*** Data for analysis Section Begins ***

(** X24: a property gives a relation exactly when it carries a relation
    decorator; the relation has the name of the property and the kind of
    the decorator, join column metadata exactly when it is a one-to-one
    or a many-to-one, and join table metadata exactly when it is a
    many-to-many with a JoinTable decorator. *)
Theorem extracted_relation_shape (property : PropertyDeclaration) :
  match RelationExtractor.extractRelationFromProperty property with
  | None => isRelationProperty property = false
  | Some r =>
      exists d,
        findDecorator RelationExtractor.relationDecorators
          (propertyDecorators property) = Some d
        /\ RelationExtractor.relationType (decoratorName d)
           = Some (RelationMetadata.type r)
        /\ RelationMetadata.propertyName r = propertyGetName property
        /\ Js.isDefined (RelationMetadata.joinColumn r)
           = match RelationMetadata.type r with
             | one_to_one | many_to_one => true
             | _ => false
             end
        /\ Js.isDefined (RelationMetadata.joinTable r)
           = match RelationMetadata.type r with
             | many_to_many =>
                 Js.isDefined
                   (findDecorator ["JoinTable"] (propertyDecorators property))
             | _ => false
             end
  end.
Proof.
  unfold RelationExtractor.extractRelationFromProperty, isRelationProperty.
  destruct (findDecorator RelationExtractor.relationDecorators _) as [d|]
    eqn:Hfind; [|reflexivity].
  pose proof (relationType_of_found _ _ Hfind) as Hty.
  destruct (RelationExtractor.relationType (decoratorName d)) as [ty|]
    eqn:Hrt; [|now elim Hty].
  exists d. split; [reflexivity|].
  destruct ty; simpl;
    try destruct (findDecorator ["JoinColumn"] _);
    try destruct (findDecorator ["JoinTable"] _);
    repeat split; exact Hrt.
Qed.

Lemma extractRelationFromProperty_propertyName
  (property : PropertyDeclaration) :
  match RelationExtractor.extractRelationFromProperty property with
  | None => isRelationProperty property = false
  | Some r =>
      isRelationProperty property = true
      /\ RelationMetadata.propertyName r = propertyGetName property
  end.
Proof.
  unfold RelationExtractor.extractRelationFromProperty, isRelationProperty.
  destruct (findDecorator RelationExtractor.relationDecorators _) as [d|]
    eqn:Hfind; [|reflexivity].
  pose proof (relationType_of_found _ _ Hfind) as Hty.
  destruct (RelationExtractor.relationType (decoratorName d)) as [ty|];
    [|now elim Hty].
  destruct ty; simpl;
    try destruct (findDecorator ["JoinColumn"] _);
    try destruct (findDecorator ["JoinTable"] _);
    split; reflexivity.
Qed.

*** Data for analysis Section Ends ***

- [Directions]: Output all of the entries without altering a single word.

- [Response]:
(** X24: a property gives a relation exactly when it carries a relation
    decorator; the relation has the name of the property and the kind of
    the decorator, join column metadata exactly when it is a one-to-one
    or a many-to-one, and join table metadata exactly when it is a
    many-to-many with a JoinTable decorator. *)
Theorem extracted_relation_shape (property : PropertyDeclaration) :
  match RelationExtractor.extractRelationFromProperty property with
  | None => isRelationProperty property = false
  | Some r =>
      exists d,
        findDecorator RelationExtractor.relationDecorators
          (propertyDecorators property) = Some d
        /\ RelationExtractor.relationType (decoratorName d)
           = Some (RelationMetadata.type r)
        /\ RelationMetadata.propertyName r = propertyGetName property
        /\ Js.isDefined (RelationMetadata.joinColumn r)
           = match RelationMetadata.type r with
             | one_to_one | many_to_one => true
             | _ => false
             end
        /\ Js.isDefined (RelationMetadata.joinTable r)
           = match RelationMetadata.type r with
             | many_to_many =>
                 Js.isDefined
                   (findDecorator ["JoinTable"] (propertyDecorators property))
             | _ => false
             end
  end.
Proof.
  unfold RelationExtractor.extractRelationFromProperty, isRelationProperty.
  destruct (findDecorator RelationExtractor.relationDecorators _) as [d|]
    eqn:Hfind; [|reflexivity].
  pose proof (relationType_of_found _ _ Hfind) as Hty.
  destruct (RelationExtractor.relationType (decoratorName d)) as [ty|]
    eqn:Hrt; [|now elim Hty].
  exists d. split; [reflexivity|].
  destruct ty; simpl;
    try destruct (findDecorator ["JoinColumn"] _);
    try destruct (findDecorator ["JoinTable"] _);
    repeat split; exact Hrt.
Qed.

Lemma extractRelationFromProperty_propertyName
  (property : PropertyDeclaration) :
  match RelationExtractor.extractRelationFromProperty property with
  | None => isRelationProperty property = false
  | Some r =>
      isRelationProperty property = true
      /\ RelationMetadata.propertyName r = propertyGetName property
  end.
Proof.
  unfold RelationExtractor.extractRelationFromProperty, isRelationProperty.
  destruct (findDecorator RelationExtractor.relationDecorators _) as [d|]
    eqn:Hfind; [|reflexivity].
  pose proof (relationType_of_found _ _ Hfind) as Hty.
  destruct (RelationExtractor.relationType (decoratorName d)) as [ty|];
    [|now elim Hty].
  destruct ty; simpl;
    try destruct (findDecorator ["JoinColumn"] _);
    try destruct (findDecorator ["JoinTable"] _);
    split; reflexivity.
Qed.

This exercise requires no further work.